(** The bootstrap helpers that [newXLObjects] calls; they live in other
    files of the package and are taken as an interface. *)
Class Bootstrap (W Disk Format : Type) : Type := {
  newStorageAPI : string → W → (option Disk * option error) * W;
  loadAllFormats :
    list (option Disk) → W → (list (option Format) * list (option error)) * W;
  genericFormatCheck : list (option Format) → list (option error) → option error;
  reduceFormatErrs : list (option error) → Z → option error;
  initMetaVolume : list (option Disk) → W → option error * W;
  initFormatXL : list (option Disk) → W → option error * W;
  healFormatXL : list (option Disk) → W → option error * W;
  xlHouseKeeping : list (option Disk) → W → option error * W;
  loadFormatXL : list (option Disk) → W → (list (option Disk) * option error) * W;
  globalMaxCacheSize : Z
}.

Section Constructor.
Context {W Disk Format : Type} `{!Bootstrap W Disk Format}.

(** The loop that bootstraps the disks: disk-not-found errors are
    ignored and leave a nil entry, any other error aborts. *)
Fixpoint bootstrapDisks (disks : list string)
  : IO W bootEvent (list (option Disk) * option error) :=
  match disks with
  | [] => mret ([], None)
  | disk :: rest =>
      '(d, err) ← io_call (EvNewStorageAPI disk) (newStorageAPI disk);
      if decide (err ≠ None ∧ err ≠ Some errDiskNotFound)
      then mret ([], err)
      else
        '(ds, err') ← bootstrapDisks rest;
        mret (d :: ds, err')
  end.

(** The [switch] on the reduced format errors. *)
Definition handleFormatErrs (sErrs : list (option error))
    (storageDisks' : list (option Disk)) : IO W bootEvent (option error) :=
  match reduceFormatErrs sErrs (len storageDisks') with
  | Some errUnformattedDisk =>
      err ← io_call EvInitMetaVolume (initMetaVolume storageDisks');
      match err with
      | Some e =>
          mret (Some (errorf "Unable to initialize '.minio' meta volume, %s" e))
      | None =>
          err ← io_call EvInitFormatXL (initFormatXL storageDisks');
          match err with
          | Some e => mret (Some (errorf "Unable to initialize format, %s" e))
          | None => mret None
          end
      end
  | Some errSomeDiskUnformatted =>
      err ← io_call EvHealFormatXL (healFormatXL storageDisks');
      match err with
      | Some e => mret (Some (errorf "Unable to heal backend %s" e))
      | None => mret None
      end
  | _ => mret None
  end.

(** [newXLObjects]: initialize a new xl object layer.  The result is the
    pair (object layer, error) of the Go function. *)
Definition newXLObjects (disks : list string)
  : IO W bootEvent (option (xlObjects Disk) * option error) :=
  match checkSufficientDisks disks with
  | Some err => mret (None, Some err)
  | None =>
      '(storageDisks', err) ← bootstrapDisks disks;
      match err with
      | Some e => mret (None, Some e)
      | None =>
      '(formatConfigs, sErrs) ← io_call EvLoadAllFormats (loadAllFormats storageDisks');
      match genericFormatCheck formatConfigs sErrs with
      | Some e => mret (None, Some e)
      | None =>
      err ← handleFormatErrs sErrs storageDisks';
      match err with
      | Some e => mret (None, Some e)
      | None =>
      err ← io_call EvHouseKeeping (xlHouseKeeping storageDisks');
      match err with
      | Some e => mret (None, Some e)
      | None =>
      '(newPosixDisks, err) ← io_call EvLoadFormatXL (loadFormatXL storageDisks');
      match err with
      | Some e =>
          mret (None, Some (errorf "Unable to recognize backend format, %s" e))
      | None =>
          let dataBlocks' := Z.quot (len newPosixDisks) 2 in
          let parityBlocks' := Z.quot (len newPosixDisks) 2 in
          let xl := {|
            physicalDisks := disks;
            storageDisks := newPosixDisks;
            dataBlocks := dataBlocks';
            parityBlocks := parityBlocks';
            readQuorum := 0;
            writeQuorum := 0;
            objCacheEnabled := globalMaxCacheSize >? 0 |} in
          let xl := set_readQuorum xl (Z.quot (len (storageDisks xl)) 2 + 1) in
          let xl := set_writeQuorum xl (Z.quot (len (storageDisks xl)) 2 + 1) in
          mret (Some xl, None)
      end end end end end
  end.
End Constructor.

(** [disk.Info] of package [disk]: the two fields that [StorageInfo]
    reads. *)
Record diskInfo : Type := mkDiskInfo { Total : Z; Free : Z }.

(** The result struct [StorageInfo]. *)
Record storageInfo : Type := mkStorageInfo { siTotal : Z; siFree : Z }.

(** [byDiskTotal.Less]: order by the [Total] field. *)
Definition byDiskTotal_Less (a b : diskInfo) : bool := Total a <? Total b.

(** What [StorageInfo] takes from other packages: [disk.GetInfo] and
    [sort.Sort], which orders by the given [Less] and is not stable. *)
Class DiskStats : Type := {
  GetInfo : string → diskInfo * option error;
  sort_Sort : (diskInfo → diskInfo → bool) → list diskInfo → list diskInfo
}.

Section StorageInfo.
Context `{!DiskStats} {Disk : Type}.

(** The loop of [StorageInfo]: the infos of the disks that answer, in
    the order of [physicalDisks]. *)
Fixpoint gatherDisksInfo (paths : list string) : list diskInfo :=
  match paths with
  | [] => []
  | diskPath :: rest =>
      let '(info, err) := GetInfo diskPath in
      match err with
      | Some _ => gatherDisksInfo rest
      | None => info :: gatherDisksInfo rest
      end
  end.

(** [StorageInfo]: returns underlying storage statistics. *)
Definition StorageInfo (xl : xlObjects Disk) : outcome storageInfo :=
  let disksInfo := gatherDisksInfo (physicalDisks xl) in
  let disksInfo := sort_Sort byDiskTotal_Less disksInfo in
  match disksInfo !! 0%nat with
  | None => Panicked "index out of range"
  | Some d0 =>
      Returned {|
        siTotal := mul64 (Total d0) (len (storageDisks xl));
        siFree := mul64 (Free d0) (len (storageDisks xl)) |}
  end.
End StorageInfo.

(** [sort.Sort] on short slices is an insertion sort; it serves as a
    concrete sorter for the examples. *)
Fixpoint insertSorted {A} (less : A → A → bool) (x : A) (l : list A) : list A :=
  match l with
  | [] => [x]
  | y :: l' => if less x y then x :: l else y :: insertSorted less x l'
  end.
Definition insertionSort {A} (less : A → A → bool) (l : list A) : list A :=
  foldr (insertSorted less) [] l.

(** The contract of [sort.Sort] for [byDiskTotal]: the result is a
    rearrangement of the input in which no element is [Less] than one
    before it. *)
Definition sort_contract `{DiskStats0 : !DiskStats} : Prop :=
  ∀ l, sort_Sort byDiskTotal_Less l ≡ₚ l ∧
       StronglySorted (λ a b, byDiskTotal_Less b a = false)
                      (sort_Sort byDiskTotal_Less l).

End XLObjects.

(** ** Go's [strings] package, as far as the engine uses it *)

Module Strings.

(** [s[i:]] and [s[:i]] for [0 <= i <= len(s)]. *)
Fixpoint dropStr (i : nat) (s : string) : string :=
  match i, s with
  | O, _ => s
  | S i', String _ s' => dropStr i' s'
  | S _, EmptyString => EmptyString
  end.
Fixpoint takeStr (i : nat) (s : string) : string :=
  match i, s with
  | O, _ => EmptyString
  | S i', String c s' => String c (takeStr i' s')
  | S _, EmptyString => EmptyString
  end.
====
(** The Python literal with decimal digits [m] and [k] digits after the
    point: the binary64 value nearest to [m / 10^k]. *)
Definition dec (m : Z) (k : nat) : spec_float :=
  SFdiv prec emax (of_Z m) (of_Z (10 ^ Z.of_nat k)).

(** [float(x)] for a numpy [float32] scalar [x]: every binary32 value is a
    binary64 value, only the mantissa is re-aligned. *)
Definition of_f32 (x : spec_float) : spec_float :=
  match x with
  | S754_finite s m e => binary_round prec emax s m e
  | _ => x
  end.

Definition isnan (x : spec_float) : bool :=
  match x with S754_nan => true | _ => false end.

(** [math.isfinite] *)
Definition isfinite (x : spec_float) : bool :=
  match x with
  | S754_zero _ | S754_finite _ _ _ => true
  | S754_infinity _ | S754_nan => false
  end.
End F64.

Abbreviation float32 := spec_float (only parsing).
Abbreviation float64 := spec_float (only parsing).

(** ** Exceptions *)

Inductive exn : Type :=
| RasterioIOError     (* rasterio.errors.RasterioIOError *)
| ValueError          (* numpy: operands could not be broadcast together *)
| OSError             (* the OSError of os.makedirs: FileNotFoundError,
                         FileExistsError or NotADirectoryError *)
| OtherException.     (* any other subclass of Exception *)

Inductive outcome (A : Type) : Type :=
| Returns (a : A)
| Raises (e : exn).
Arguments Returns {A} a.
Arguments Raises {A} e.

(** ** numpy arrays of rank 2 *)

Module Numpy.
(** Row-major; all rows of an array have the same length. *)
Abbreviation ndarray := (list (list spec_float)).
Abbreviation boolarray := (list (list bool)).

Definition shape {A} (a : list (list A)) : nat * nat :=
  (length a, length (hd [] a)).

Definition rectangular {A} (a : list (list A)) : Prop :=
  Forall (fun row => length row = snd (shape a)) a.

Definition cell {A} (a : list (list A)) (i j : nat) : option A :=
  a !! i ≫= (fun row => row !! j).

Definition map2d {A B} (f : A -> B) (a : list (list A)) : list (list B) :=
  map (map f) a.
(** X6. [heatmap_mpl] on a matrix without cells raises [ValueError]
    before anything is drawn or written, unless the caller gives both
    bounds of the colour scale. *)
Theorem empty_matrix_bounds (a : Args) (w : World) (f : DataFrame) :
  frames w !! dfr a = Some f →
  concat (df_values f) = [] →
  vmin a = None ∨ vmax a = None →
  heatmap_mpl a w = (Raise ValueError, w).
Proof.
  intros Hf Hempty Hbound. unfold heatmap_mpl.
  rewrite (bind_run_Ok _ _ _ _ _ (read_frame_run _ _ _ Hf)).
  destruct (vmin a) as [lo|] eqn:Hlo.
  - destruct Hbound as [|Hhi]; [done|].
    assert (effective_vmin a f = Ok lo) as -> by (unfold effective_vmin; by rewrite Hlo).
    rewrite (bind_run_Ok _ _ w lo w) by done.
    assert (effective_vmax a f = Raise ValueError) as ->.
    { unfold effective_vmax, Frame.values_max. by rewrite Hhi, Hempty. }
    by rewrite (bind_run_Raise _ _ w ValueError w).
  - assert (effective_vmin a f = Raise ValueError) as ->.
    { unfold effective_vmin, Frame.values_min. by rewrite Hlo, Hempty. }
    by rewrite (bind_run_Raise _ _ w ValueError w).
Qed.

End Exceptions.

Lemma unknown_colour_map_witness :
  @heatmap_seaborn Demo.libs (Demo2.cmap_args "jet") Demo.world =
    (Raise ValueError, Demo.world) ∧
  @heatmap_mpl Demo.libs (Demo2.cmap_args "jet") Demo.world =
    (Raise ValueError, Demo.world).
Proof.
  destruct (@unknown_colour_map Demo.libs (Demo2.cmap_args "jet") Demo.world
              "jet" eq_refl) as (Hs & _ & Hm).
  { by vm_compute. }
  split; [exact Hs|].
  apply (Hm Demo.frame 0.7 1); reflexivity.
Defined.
====
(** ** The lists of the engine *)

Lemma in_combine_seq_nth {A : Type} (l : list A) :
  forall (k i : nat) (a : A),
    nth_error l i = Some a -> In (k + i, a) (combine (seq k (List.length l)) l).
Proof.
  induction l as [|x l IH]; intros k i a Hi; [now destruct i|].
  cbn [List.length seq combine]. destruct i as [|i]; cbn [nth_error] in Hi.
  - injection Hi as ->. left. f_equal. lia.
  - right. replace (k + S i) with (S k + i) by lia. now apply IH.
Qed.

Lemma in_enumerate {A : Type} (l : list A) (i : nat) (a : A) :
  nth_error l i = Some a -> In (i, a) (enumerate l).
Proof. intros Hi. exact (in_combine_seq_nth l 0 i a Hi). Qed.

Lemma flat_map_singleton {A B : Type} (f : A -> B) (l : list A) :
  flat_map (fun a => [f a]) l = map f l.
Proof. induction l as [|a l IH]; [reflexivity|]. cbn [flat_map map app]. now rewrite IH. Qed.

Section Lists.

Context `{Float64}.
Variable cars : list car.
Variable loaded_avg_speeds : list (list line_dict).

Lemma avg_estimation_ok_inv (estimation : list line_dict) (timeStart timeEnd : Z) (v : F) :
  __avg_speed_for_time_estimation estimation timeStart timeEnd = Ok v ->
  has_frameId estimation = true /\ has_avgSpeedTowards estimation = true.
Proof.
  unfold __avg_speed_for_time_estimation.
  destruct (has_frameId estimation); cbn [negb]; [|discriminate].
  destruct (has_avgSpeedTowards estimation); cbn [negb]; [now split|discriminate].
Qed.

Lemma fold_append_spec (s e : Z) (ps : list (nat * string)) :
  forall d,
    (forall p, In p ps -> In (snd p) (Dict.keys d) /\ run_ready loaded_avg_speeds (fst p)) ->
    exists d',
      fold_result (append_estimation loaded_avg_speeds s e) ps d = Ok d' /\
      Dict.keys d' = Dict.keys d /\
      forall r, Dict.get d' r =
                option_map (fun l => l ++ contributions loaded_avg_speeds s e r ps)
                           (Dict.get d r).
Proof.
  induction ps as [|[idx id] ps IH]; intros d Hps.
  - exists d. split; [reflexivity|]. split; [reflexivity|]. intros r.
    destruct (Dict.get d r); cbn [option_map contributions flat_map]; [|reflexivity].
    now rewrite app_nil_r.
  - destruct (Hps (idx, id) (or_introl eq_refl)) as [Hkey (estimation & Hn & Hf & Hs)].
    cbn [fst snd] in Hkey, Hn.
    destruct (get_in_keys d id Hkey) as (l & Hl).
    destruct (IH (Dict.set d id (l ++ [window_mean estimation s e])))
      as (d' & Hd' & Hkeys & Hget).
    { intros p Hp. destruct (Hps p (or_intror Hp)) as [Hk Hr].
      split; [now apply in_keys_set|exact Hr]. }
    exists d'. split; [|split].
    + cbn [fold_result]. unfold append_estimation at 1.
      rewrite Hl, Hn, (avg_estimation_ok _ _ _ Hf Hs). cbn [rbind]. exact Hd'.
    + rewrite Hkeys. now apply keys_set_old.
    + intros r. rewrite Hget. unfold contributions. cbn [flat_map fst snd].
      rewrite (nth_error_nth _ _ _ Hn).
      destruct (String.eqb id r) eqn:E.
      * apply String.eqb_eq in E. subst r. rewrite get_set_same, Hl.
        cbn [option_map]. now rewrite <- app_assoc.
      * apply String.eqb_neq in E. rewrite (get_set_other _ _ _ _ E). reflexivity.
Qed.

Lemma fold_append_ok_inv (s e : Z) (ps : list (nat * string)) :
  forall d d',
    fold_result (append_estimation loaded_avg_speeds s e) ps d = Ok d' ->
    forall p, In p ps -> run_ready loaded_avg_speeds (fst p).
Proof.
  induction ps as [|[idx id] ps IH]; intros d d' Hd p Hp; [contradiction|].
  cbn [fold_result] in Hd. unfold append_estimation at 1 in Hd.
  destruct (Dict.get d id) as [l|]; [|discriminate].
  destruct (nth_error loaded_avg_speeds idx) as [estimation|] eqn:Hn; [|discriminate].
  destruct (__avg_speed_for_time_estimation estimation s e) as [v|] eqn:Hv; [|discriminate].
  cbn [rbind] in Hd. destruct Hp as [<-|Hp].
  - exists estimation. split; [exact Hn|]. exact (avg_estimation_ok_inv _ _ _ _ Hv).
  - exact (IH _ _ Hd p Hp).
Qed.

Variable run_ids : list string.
====
- [Prompt]:
Look through the entries above and quote exactly the lines from the line with "(** The bootstrap" to the line with "initFormatXL : list", counting both of those lines.

- [Result of this exercise]:
(** The bootstrap helpers that [newXLObjects] calls; they live in other
    files of the package and are taken as an interface. *)
Class Bootstrap (W Disk Format : Type) : Type := {
  newStorageAPI : string → W → (option Disk * option error) * W;
  loadAllFormats :
    list (option Disk) → W → (list (option Format) * list (option error)) * W;
  genericFormatCheck : list (option Format) → list (option error) → option error;
  reduceFormatErrs : list (option error) → Z → option error;
  initMetaVolume : list (option Disk) → W → option error * W;
  initFormatXL : list (option Disk) → W → option error * W;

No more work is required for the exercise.